◆ **Problem statement**
Your answer must be a word-for-word copy of the data.

Stored data:
^^^^^^^^

(** * The rules engine of the text adventure (src/engine.py)

    A shallow embedding of the dice roller, the enemy and player records,
    character creation, the combat actions, skill checks, items and the
    save/load pair of [engine.py], followed by the properties the
    specification states about them and by further properties of the
    code.

    Conventions of the embedding.
    - Python [int] is [Z].  JSON numbers with a fractional part (Python
      [float]) are outside the model: every number of a [pyval] is an
      integer.  What is stated of a dictionary of the narrative layer is
      stated of a dictionary without such numbers.
    - A Python value whose type the program does not fix (the fields of a
      dictionary produced by the narrative layer, the fields of an [Enemy]
      built from it) is a [pyval].  Fields of [GameState] and the static
      tables carry the types of their annotations.
    - A function that can raise returns a [result]; the exception replaces
      the value and the state.
    - The generator behind [random.Random] is an interface, [RandomGen]:
      the engine relies only on [randint a b] lying in [[a, b]]. *)

From stdpp Require Import gmap strings list fin_maps pretty sorting.
From Stdlib Require Import ZArith Lia Ascii.

Open Scope string_scope.
Open Scope Z_scope.

(** ** Python values and exceptions *)

#[local] Set Warnings "-register-all".

Inductive pyval : Type :=
| PNone
| PBool (b : bool)
| PInt (z : Z)
| PStr (s : string)
| PList (l : list pyval)
| PTuple (l : list pyval)
| PDict (d : list (string * pyval)).

Inductive pyerr : Type :=
| TypeError
| KeyError
| ValueError.

Inductive result (A : Type) : Type :=
| Ok (a : A)
| Raise (e : pyerr).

^^^^^^^^

◆ **Worked solution**
(** * The rules engine of the text adventure (src/engine.py)

    A shallow embedding of the dice roller, the enemy and player records,
    character creation, the combat actions, skill checks, items and the
    save/load pair of [engine.py], followed by the properties the
    specification states about them and by further properties of the
    code.

    Conventions of the embedding.
    - Python [int] is [Z].  JSON numbers with a fractional part (Python
      [float]) are outside the model: every number of a [pyval] is an
      integer.  What is stated of a dictionary of the narrative layer is
      stated of a dictionary without such numbers.
    - A Python value whose type the program does not fix (the fields of a
      dictionary produced by the narrative layer, the fields of an [Enemy]
      built from it) is a [pyval].  Fields of [GameState] and the static
      tables carry the types of their annotations.
    - A function that can raise returns a [result]; the exception replaces
      the value and the state.
    - The generator behind [random.Random] is an interface, [RandomGen]:
      the engine relies only on [randint a b] lying in [[a, b]]. *)

From stdpp Require Import gmap strings list fin_maps pretty sorting.
From Stdlib Require Import ZArith Lia Ascii.

Open Scope string_scope.
Open Scope Z_scope.

(** ** Python values and exceptions *)

#[local] Set Warnings "-register-all".

Inductive pyval : Type :=
| PNone
| PBool (b : bool)
| PInt (z : Z)
| PStr (s : string)
| PList (l : list pyval)
| PTuple (l : list pyval)
| PDict (d : list (string * pyval)).

Inductive pyerr : Type :=
| TypeError
| KeyError
| ValueError.

Inductive result (A : Type) : Type :=
| Ok (a : A)
| Raise (e : pyerr).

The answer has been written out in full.